Riportiamo un contributo, al quale siamo del tutto estranei, solo per completezza, pur non conoscendo gli autori.
CONDANNATI SENZA PROCESSO
Categoria: Comunicati
16 febbraio 2009 Il decreto penale di condanna è uno strumento giudiziario speciale che prevede l’emissione di una condanna senza un processo.

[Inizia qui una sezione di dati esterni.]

(** Slides are committed only while one is under construction. *)
Lemma step_none_nil st l :
  (current_slide st = None -> slides st = []) ->
  current_slide (step st l) = None -> slides (step st l) = [].
Proof.
  intros Hinv. unfold step.
  destruct (is_fence l).
  { destruct (in_code_block st); simpl;
      destruct (current_slide st); try done; intros _; by apply Hinv. }
  destruct (in_code_block st).
  { simpl. destruct (current_slide st); [done|]. intros _. by apply Hinv. }
  destruct (is_new_slide l); [done|].
  destruct (is_heading l).
  { simpl. destruct (current_slide st); [done|]. intros _. by apply Hinv. }
  destruct (is_metadata l).
  { simpl. destruct (current_slide st); [done|]. intros _. by apply Hinv. }
  destruct (is_bullet l).
  { simpl. destruct (current_slide st); [done|]. intros _. by apply Hinv. }
  destruct (current_slide st) as [s|] eqn:Hs; [|by auto].
  destruct (s_content s).
  - destruct (PyStr.truthy _); simpl; rewrite ?Hs; done.
  - simpl. by rewrite Hs.
Qed.

Lemma run_none_nil st ls :
  (current_slide st = None -> slides st = []) ->
  current_slide (run st ls) = None -> slides (run st ls) = [].
Proof.
  revert st. induction ls as [|l ls IH]; intros st Hinv; [done|].
  rewrite run_cons. apply IH. by apply step_none_nil.
Qed.

Lemma removelast_snoc (A : Type) (xs : list A) (x : A) : removelast (xs ++ [x]) = xs.
Proof. apply removelast_last. Qed.

(** All slides of a parse but the last are the committed ones. *)
Lemma removelast_parse_lines ls :
  removelast (parse_lines ls) = slides (run init_state ls).
Proof.
  unfold parse_lines, finalize.
  destruct (current_slide (run init_state ls)) as [s|] eqn:Hs.
  - apply removelast_snoc.
  - by rewrite (run_none_nil init_state ls).
Qed.

Lemma step_new_slide st s l :
  in_code_block st = false -> current_slide st = Some s ->
  is_new_slide l = true ->
  step st l = mkState (slides st ++ [s]) (Some (new_slide l)) false (code_lang st).
Proof.
  intros Hc Hs Hn. unfold step.
  by rewrite (new_slide_not_fence l Hn), Hc, Hn, Hs.
Qed.

End Committed.

(** X7: every slide of a parse except the last is final: however the
    outline continues, the parse of the longer outline begins with those
    slides, unchanged. *)
Theorem earlier_slides_never_change (lines more : list string) :
  removelast (parse_lines lines) `prefix_of` parse_lines (lines ++ more).
Proof.
  rewrite removelast_parse_lines. unfold parse_lines. rewrite run_app.
  etrans; [apply run_slides_prefix|apply finalize_slides_prefix].
Qed.

(** X8: a new-slide marker line outside a fence commits the slide under
    construction exactly as it stands: nothing is appended to its body,
    so a list still open in it is left without a list-close fragment
    (only the last slide of the input is closed, by the code after the
    loop). *)
Theorem marker_commits_slide_unchanged
    (before after : list string) (marker : string) (s : slide) :
  current_slide (run init_state before) = Some s ->
  in_code_block (run init_state before) = false ->
  is_new_slide marker = true ->
  (slides (run init_state before) ++ [s])
    `prefix_of` parse_lines (before ++ marker :: after).
Proof.
  intros Hs Hc Hm. unfold parse_lines.
  rewrite run_app, run_cons, (step_new_slide _ s) by done.
  etrans; [|apply finalize_slides_prefix].
  apply (run_slides_prefix (mkState _ _ _ _)).
Qed.

Lemma marker_commits_slide_unchanged_witness :
  [mkSlide content "A" ["<ul>"; "  <li>x</li>"] ∅]
    `prefix_of` parse_lines (["# A"; "- x"] ++ "# B" :: ["- y"]).
Proof.
  exact (marker_commits_slide_unchanged ["# A"; "- x"] ["- y"] "# B"
           (mkSlide content "A" ["<ul>"; "  <li>x</li>"] ∅)
           eq_refl eq_refl eq_refl).
Defined.

(** ** The slide under construction only grows *)

Section Growth.

Implicit Types (st : parser_state) (s : slide) (l : string).

Lemma extends_refl s : extends s s.
Proof. by repeat split. Qed.

Lemma extends_trans s1 s2 s3 : extends s1 s2 -> extends s2 s3 -> extends s1 s3.
Proof.
  intros (Ht & Hh & Hc & Hm) (Ht' & Hh' & Hc' & Hm').
  repeat split; [congruence|congruence|by etrans|by etrans].
Qed.

Lemma extends_append x s : extends s (append_content x s).
Proof. repeat split; simpl; [by apply prefix_app_r|done]. Qed.

Lemma extends_metadata l s : extends s (add_metadata l s).
Proof.
  unfold add_metadata. destruct (PyStr.split_once colon l) as [k v].
  destruct (key_in _ _); [|apply extends_refl].
  repeat split; simpl; [done|]. rewrite dom_insert_L. apply union_subseteq_r.
Qed.

Lemma extends_bullet l s : extends s (add_bullet l s).
Proof.
  unfold add_bullet. destruct (has_open_list s); simpl.
  - apply extends_append.
  - eapply extends_trans; apply extends_append.
Qed.

Lemma extends_after l s : extends s (add_after_content l s).
Proof.
  unfold add_after_content.
  destruct (has_open_list s && PyStr.truthy _).
  - eapply extends_trans; apply extends_append.
  - destruct (PyStr.truthy _); [apply extends_append|apply extends_refl].
Qed.

(** A line that starts no slide keeps the committed slides and continues
    the slide under construction. *)
Lemma step_extends st s l :
  current_slide st = Some s ->
  slide_markers (in_code_block st) [l] = [] ->
  slides (step st l) = slides st /\
  exists s', current_slide (step st l) = Some s' /\ extends s s'.
Proof.
  intros Hs Hm. unfold step. simpl in Hm.
  destruct (is_fence l).
  { destruct (in_code_block st); simpl; rewrite Hs; simpl;
      (split; [done|]); eexists; (split; [done|]); apply extends_append. }
  destruct (in_code_block st).
  { simpl. rewrite Hs. simpl. split; [done|].
    eexists; split; [done|]. apply extends_append. }
  destruct (is_new_slide l); [done|].
  destruct (is_heading l).
  { simpl. rewrite Hs. simpl. split; [done|].
    eexists; split; [done|]. apply extends_append. }
  destruct (is_metadata l).
  { simpl. rewrite Hs. simpl. split; [done|].
    eexists; split; [done|]. apply extends_metadata. }
  destruct (is_bullet l).
  { simpl. rewrite Hs. simpl. split; [done|].
    eexists; split; [done|]. apply extends_bullet. }
  rewrite Hs. destruct (s_content s) eqn:Hcont.
  - destruct (PyStr.truthy _).
    + simpl. rewrite Hs. simpl. split; [done|].
      eexists; split; [done|]. apply extends_append.
    + split; [done|]. exists s. split; [done|]. apply extends_refl.
  - simpl. rewrite Hs. simpl. split; [done|].
    eexists; split; [done|]. apply extends_after.
Qed.

Lemma slide_markers_cons_nil b l ls :
  slide_markers b (l :: ls) = [] ->
  slide_markers b [l] = [] /\
  slide_markers (if is_fence l then negb b else b) ls = [].
Proof. rewrite slide_markers_cons. apply app_eq_nil. Qed.

End Growth.

(** X9: while no new slide starts, the slide under construction only
    grows: lines with no new-slide marker outside a fence leave the
    committed slides as they are and continue the same slide, with its kind
    and heading unchanged, its earlier body kept as the beginning of the
    new body and no metadata key removed. *)
Theorem slide_under_construction_only_grows
    (st : parser_state) (s : slide) (lines : list string) :
  current_slide st = Some s ->
  slide_markers (in_code_block st) lines = [] ->
  slides (run st lines) = slides st /\
  exists s', current_slide (run st lines) = Some s' /\
    s_type s' = s_type s /\ s_title s' = s_title s /\
    s_content s `prefix_of` s_content s' /\
    dom (s_metadata s) ⊆ dom (s_metadata s').
Proof.
  revert st s. induction lines as [|l ls IH]; intros st s Hs Hm.
  - split; [done|]. exists s. split; [done|]. apply extends_refl.
  - apply slide_markers_cons_nil in Hm as [Hl Hls].
    destruct (step_extends st s l Hs Hl) as (Hsl & s1 & Hs1 & He1).
    rewrite <- (step_in_code st l) in Hls.
    destruct (IH (step st l) s1 Hs1 Hls) as (Hsl' & s' & Hs' & He').
    rewrite run_cons. split; [congruence|].
    exists s'. split; [done|]. exact (extends_trans _ _ _ He1 He').
Qed.

Lemma slide_under_construction_only_grows_witness :
  exists s', current_slide (run (run init_state ["# S"; "intro"])
                                ["- a"; "```"; "# not a slide"; "```"; "Title: T"]) = Some s' /\
    s_type s' = content /\ s_title s' = "S" /\
    ["<p>intro</p>"] `prefix_of` s_content s' /\
    dom (∅ : gmap string string) ⊆ dom (s_metadata s').
Proof.
  exact (proj2 (slide_under_construction_only_grows
           (run init_state ["# S"; "intro"])
           (mkSlide content "S" ["<p>intro</p>"] ∅)
           ["- a"; "```"; "# not a slide"; "```"; "Title: T"]
           eq_refl eq_refl)).
Defined.

(** ** Invariants of every parsed slide *)

Section SlideInvariant.

Variable P : slide -> Prop.
Hypothesis P_new : forall l, P (new_slide l).
Hypothesis P_append : forall x s, P s -> P (append_content x s).
Hypothesis P_metadata : forall l s, P s -> P (add_metadata l s).



Lemma P_bullet l s : P s -> P (add_bullet l s).
Proof. intros H. unfold add_bullet. destruct (has_open_list s); simpl; auto. Qed.

Lemma P_after l s : P s -> P (add_after_content l s).
Proof.
  intros H. unfold add_after_content.
  destruct (has_open_list s && PyStr.truthy _); [auto|].
  destruct (PyStr.truthy _); auto.
Qed.

Lemma P_close_last s : P s -> P (close_last s).
Proof.
  intros H. unfold close_last. destruct (last _) as [f|]; [|done].
  destruct (PyStr.startswith f _); auto.
Qed.

Lemma satisfy_fmap f sl cur b b' lang lang' :
  (forall s, P s -> P (f s)) ->
  slides_satisfy P (mkState sl cur b lang) -> slides_satisfy P (mkState sl (f <$> cur) b' lang').
Proof.
  intros Hf [Hsl Hcur]. split; simpl in *; [done|].
  intros s Hs. destruct cur as [s0|]; simpl in Hs; [|done].
  injection Hs as <-. by apply Hf, Hcur.
Qed.

Lemma satisfy_on_current f st :
  (forall s, P s -> P (f s)) -> slides_satisfy P st -> slides_satisfy P (on_current f st).
Proof. destruct st. apply satisfy_fmap. Qed.

Lemma step_inv st l : slides_satisfy P st -> slides_satisfy P (step st l).
Proof.
  intros Hst. unfold step.
  destruct (is_fence l).
  { destruct st as [sl cur b lang]; simpl.
    destruct b; simpl; (eapply satisfy_fmap; [|exact Hst]); auto. }
  destruct (in_code_block st); [apply satisfy_on_current; auto|].
  destruct (is_new_slide l).
  { destruct Hst as [Hsl Hcur]. split; simpl.
    - destruct (current_slide st) as [s|]; [|done].
      apply Forall_app. split; [done|]. apply Forall_singleton. by apply Hcur.
    - intros s [= <-]. apply P_new. }
  destruct (is_heading l); [apply satisfy_on_current; auto|].
  destruct (is_metadata l); [apply satisfy_on_current; auto|].
  destruct (is_bullet l); [apply satisfy_on_current; auto using P_bullet|].
  destruct (current_slide st) as [s|]; [|done].
  destruct (s_content s).
  - destruct (PyStr.truthy _); [|done]. apply satisfy_on_current; auto.
  - apply satisfy_on_current; auto using P_after.
Qed.

Lemma run_inv st ls : slides_satisfy P st -> slides_satisfy P (run st ls).
Proof.
  revert st. induction ls as [|l ls IH]; intros st Hst; [done|].
  rewrite run_cons. by apply IH, step_inv.
Qed.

Questo strumento, secondo noi, al limite della costituzionalità è entrato in vigore da pochi anni e viene usato per i cosiddetti reati minori permettendo alle procure di agire senza opposizione della difesa. Solo a condanna emessa la persona colpita dal decreto ha 15 giorni di tempo per fare ricorso e chiedere di essere giudicata. Con questo strumento sono stati colpiti due compagni di Dada Viruz Project, condannati a 7000 euro di multa in sostituzione di sei mesi di reclusione per avere diffuso un volantino nel quale denunciavano presunte attività speculatorie della Giunta Bertola di Camaiore in merito alla costruzione del pontile e dei parcheggi sotteranei. (Tra l’altro attorno a queste vicende ci sono indagini in corso della magistratura.) Con il reato di diffamazione art. 595 del c.p. attribuito ai nostri compagni si vuole colpire la libertà d’espressione, il sacrosanto diritto di fare opposizione. Non ci stiamo per questo oltre a sostenere legalmente l’opposizione legale dei nostri compagni che stanno facendo ricorso denunciamo il grave clima d’intimidazione e repressione che si respira, ogni giorno che passa, sempre di più nel nostro paese.